-------- Exercise materials --------
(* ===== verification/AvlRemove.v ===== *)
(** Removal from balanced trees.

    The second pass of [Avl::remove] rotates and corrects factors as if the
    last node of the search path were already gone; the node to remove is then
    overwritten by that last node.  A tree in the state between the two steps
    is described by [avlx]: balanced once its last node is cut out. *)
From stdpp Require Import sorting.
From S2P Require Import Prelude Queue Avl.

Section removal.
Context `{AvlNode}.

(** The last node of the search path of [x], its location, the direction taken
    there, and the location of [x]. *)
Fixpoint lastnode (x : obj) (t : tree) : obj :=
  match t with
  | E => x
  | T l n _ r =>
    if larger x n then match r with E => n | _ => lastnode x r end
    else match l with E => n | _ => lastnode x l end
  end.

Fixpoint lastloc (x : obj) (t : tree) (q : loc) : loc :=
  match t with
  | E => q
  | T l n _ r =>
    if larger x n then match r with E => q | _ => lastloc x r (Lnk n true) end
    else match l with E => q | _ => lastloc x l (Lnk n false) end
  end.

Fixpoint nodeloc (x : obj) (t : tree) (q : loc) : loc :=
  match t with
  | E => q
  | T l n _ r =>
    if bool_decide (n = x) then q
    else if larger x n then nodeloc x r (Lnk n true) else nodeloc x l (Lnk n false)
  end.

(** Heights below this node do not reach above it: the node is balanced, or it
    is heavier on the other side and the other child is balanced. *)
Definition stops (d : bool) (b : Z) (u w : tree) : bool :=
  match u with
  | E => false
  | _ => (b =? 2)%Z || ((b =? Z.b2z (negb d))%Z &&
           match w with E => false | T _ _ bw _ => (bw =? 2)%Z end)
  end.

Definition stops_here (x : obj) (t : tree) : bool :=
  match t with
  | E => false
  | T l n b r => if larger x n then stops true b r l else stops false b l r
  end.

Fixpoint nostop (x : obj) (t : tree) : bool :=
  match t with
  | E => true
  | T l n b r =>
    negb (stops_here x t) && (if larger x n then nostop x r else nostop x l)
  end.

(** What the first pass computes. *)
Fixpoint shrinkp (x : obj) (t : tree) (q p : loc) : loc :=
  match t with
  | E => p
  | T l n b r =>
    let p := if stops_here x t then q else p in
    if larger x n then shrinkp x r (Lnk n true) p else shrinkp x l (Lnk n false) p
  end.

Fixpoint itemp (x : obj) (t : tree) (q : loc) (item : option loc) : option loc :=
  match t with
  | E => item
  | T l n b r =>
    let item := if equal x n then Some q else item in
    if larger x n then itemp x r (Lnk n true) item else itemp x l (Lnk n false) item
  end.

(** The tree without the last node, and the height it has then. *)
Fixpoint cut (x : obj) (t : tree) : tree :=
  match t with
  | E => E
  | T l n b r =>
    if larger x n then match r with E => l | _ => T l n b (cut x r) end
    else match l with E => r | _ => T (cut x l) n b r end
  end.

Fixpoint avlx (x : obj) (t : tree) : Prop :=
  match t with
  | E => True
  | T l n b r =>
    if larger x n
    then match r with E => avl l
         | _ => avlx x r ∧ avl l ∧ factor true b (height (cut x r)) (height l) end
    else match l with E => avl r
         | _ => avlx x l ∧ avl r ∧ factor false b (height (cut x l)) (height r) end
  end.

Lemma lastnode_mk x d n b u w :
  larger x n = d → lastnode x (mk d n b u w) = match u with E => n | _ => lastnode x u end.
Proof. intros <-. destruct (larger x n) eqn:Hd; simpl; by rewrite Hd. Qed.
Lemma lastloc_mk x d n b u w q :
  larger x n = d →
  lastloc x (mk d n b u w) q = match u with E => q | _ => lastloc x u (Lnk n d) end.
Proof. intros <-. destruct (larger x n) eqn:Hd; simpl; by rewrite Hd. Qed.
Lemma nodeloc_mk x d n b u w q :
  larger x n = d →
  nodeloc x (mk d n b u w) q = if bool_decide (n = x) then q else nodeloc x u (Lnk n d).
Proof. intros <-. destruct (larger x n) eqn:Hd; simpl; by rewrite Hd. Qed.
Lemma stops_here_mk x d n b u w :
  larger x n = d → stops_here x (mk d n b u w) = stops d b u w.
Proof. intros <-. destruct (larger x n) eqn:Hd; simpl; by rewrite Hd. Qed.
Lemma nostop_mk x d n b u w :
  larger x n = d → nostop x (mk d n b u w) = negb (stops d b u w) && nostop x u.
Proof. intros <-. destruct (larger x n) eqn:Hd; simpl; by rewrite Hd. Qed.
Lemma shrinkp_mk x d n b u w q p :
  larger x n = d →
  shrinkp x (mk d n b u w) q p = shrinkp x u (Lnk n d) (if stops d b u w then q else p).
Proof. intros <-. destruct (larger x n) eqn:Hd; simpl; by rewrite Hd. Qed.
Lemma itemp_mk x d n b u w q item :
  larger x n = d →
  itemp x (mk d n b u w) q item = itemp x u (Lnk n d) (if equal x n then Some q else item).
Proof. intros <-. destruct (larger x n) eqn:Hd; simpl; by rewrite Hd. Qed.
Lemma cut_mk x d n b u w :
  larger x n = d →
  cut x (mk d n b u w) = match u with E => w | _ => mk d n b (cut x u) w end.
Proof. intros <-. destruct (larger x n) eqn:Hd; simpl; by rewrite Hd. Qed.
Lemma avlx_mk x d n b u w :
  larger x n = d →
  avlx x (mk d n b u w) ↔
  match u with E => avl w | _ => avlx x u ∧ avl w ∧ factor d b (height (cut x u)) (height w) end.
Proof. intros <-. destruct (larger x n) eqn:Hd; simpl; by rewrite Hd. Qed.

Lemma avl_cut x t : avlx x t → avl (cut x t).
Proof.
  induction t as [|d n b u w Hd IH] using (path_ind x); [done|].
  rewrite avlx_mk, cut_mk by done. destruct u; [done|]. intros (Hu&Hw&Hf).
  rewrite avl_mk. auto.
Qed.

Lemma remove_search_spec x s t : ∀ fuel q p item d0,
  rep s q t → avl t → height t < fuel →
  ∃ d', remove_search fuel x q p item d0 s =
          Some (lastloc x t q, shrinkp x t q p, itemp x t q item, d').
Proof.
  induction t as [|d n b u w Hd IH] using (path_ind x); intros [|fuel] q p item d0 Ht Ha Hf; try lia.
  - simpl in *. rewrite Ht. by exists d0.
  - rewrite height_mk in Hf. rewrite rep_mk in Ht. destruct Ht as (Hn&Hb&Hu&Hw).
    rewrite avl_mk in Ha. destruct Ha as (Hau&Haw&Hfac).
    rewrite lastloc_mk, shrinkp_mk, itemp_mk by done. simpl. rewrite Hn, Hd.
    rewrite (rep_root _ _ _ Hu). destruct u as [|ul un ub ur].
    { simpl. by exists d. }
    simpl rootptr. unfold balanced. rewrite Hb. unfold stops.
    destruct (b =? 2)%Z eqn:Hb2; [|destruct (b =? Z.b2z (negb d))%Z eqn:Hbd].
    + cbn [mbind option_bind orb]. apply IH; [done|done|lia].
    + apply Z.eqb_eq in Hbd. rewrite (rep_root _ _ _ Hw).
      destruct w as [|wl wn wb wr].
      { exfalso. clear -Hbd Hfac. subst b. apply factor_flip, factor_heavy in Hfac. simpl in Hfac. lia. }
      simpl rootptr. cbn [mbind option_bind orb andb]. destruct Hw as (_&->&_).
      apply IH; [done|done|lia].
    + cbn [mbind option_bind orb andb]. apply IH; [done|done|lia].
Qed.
--------
*Description of the task:* Set the lines down exactly, from the first line of the records to the line where "if larger x n then match r with E => q" appears, with both ends kept.

*Completed exercise:*
(* ===== verification/AvlRemove.v ===== *)
(** Removal from balanced trees.

    The second pass of [Avl::remove] rotates and corrects factors as if the
    last node of the search path were already gone; the node to remove is then
    overwritten by that last node.  A tree in the state between the two steps
    is described by [avlx]: balanced once its last node is cut out. *)
From stdpp Require Import sorting.
From S2P Require Import Prelude Queue Avl.

Section removal.
Context `{AvlNode}.

(** The last node of the search path of [x], its location, the direction taken
    there, and the location of [x]. *)
Fixpoint lastnode (x : obj) (t : tree) : obj :=
  match t with
  | E => x
  | T l n _ r =>
    if larger x n then match r with E => n | _ => lastnode x r end
    else match l with E => n | _ => lastnode x l end
  end.

Fixpoint lastloc (x : obj) (t : tree) (q : loc) : loc :=
  match t with
  | E => q
  | T l n _ r =>
    if larger x n then match r with E => q | _ => lastloc x r (Lnk n true) end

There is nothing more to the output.